AbstractImproving local bone mineral density (BMD) at fracture‐prone sites of bone is a clinical concern for osteoporotic fracture prevention. In this study, a featured radial extracorporeal shock wave (rESW) responsive nano‐drug delivery system (NDDS) is developed for local treatment. Based on a mechanic simulation, a sequence of hollow zoledronic acid (ZOL)‐contained nanoparticles (HZNs) with controllable shell thickness that predicts various mechanical responsive properties is constructed by controlling the deposition time of ZOL and Ca2+ on liposome templates. Attributed to the controllable shell thickness, the fragmentation of HZNs and the release of ZOL and Ca2+ can be precisely controlled with the intervention of rESW. Furthermore, the distinct effect of HZNs with different shell thicknesses on bone metabolism after fragmentation is verified.
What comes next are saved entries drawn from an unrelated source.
(** * s3ncdu: the size-aggregating tree, the scanner's partitions and the
      browse/delete controller of [src/s3ncdu.py], embedded in Rocq.

    Python objects are mutable and shared ([Node.par] points back at the
    parent whose [ch] dictionary owns the node), so nodes live in a store of
    cells addressed by [addr]; every method takes the store and returns the
    store it leaves behind.  [None] stands for a dereference of an address
    that holds no object, or for a loop that ran out of fuel: neither can
    happen in Python on acyclic data, and the theorems below show that they
    do not happen on the stores the program builds. *)

From Stdlib Require Import ZArith String Ascii List Lia.
From Stdlib Require Import Sorting.Sorted.
From stdpp Require Import base option list gmap strings sorting pretty.

Local Open Scope Z_scope.
Local Open Scope string_scope.
Local Open Scope list_scope.

(** ** Python built-ins used by the program *)

(** [s.split(sep)] for a one-character separator: every occurrence of the
    separator ends a segment, empty segments are kept. *)
Fixpoint split_on (sep : ascii) (s : string) : list string :=
  match s with
  | EmptyString => [""]
  | String c rest =>
      if Ascii.eqb c sep then "" :: split_on sep rest
      else match split_on sep rest with
           | [] => [String c ""]
           | seg :: segs => String c seg :: segs
           end
  end.

(** Truthiness of a [str]: non-empty. *)
Definition truthy (s : string) : bool :=
  match s with EmptyString => false | String _ _ => true end.

(** [str.lower()].  A string is the sequence of its code points, and the
    strings of the model are those whose code points are below 256.  On
    these, [str.lower()] works character by character: it maps the capital
    letters [A-Z] (65-90), [À-Ö] (192-214) and [Ø-Þ] (216-222) to the
    letters 32 code points above them and keeps every other character, the
    multiplication sign (215) among them.  Strings compare by code points,
    as [String.ltb] does. *)
Definition lower_char (c : ascii) : ascii :=
  let n := N_of_ascii c in
  if ((65 <=? n) && (n <=? 90) || (192 <=? n) && (n <=? 214) ||
      (216 <=? n) && (n <=? 222))%N
  then ascii_of_N (n + 32) else c.

Fixpoint lower (s : string) : string :=
  match s with
  | EmptyString => EmptyString
  | String c rest => String (lower_char c) (lower rest)
  end.

(** [sep.join(l)] *)
Fixpoint join (sep : string) (l : list string) : string :=
  match l with
  | [] => ""
  | [x] => x
  | x :: rest => x +:+ sep +:+ join sep rest
  end.

(** [sum(...)] over integers: starts from 0 and adds from the left. *)
Definition py_sum (l : list Z) : Z := fold_left Z.add l 0.

(** [range(start, stop, step)] for a positive step. *)
Definition py_range (start stop step : nat) : list nat :=
  map (fun k => (start + k * step)%nat)
      (seq 0 ((stop - start + step - 1) / step)%nat).

(** [l[i:j]] for [0 <= i <= j]: out-of-range bounds are clamped. *)
Definition slice {A} (l : list A) (i j : nat) : list A :=
  take (j - i)%nat (drop i l).

(** *** Insertion-ordered dictionaries with string keys *)

Definition dict (V : Type) : Type := list (string * V).

Fixpoint dict_get {V} (k : string) (d : dict V) : option V :=
  match d with
  | [] => None
  | (k', v) :: d' => if String.eqb k k' then Some v else dict_get k d'
  end.

(** [k in d] *)
Definition dict_mem {V} (k : string) (d : dict V) : bool :=
  match dict_get k d with Some _ => true | None => false end.

(** [d[k] = v]: an existing key keeps its position, a new one goes last. *)
Fixpoint dict_set {V} (k : string) (v : V) (d : dict V) : dict V :=
  match d with
  | [] => [(k, v)]
  | (k', v') :: d' =>
      if String.eqb k k' then (k', v) :: d' else (k', v') :: dict_set k v d'
  end.

(** [del d[k]] for a key that is present. *)
Fixpoint dict_del {V} (k : string) (d : dict V) : dict V :=
  match d with
  | [] => []
  | (k', v') :: d' =>
      if String.eqb k k' then d' else (k', v') :: dict_del k d'
  end.

(** [d.values()] in insertion order. *)
Definition dict_values {V} (d : dict V) : list V := map snd d.

(** *** [list.sort(key=..., reverse=...)]

    Python's sort is stable and compares keys with [<] only; with
    [reverse=True] the list is reversed, sorted, and reversed again, which
    keeps equal keys in their original order.  A stable sort is determined
    by its input and the order on keys, so insertion sort stands for it. *)
Section Sort.
Context {A K : Type} (lt : K -> K -> bool) (keyf : A -> K).

Fixpoint sort_insert (x : A) (l : list A) : list A :=
  match l with
  | [] => [x]
  | y :: l' =>
      if lt (keyf y) (keyf x) then y :: sort_insert x l' else x :: y :: l'
  end.

Definition stable_sort (l : list A) : list A := foldr sort_insert [] l.

Definition py_sort (rev : bool) (l : list A) : list A :=
  if rev then reverse (stable_sort (reverse l)) else stable_sort l.
End Sort.

(** ** Node *)

Definition addr := positive.

Module Node.

Record t := mk {
  name : string;
  dir : bool;
  size : Z;
  key : string;
  ch : dict addr;
  par : option addr
}.

Definition set_size (s : Z) (n : t) : t :=
  mk (name n) (dir n) s (key n) (ch n) (par n).
Definition set_key (k : string) (n : t) : t :=
  mk (name n) (dir n) (size n) k (ch n) (par n).
Definition set_ch (d : dict addr) (n : t) : t :=
  mk (name n) (dir n) (size n) (key n) d (par n).

End Node.

(** The store of [Node] objects: [next] is the first address never
    allocated. *)
Record Store := mkStore {
  cells : gmap addr Node.t;
  next : addr
}.

Definition deref (σ : Store) (a : addr) : option Node.t := cells σ !! a.

Definition alloc (n : Node.t) (σ : Store) : addr * Store :=
  (next σ, mkStore (<[next σ := n]> (cells σ)) (Pos.succ (next σ))).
In vitro co‐culture experiments demonstrate that although HZN2 does not have the strongest osteoclasts inhibitory effect, the best pro‐osteoblasts mineralization results are achieved via maintaining osteoblast‐osteoclast (OB‐OC) communication. In vivo, the HZN2 group also shows the strongest local BMD enhancement after rESW intervention and significantly improves bone‐related parameters and mechanical properties in the ovariectomy (OVX)‐induced osteoporosis (OP) rats. These findings suggest that an adjustable and precise rESW‐responsive NDDS can effectively improve local BMD in OP therapy.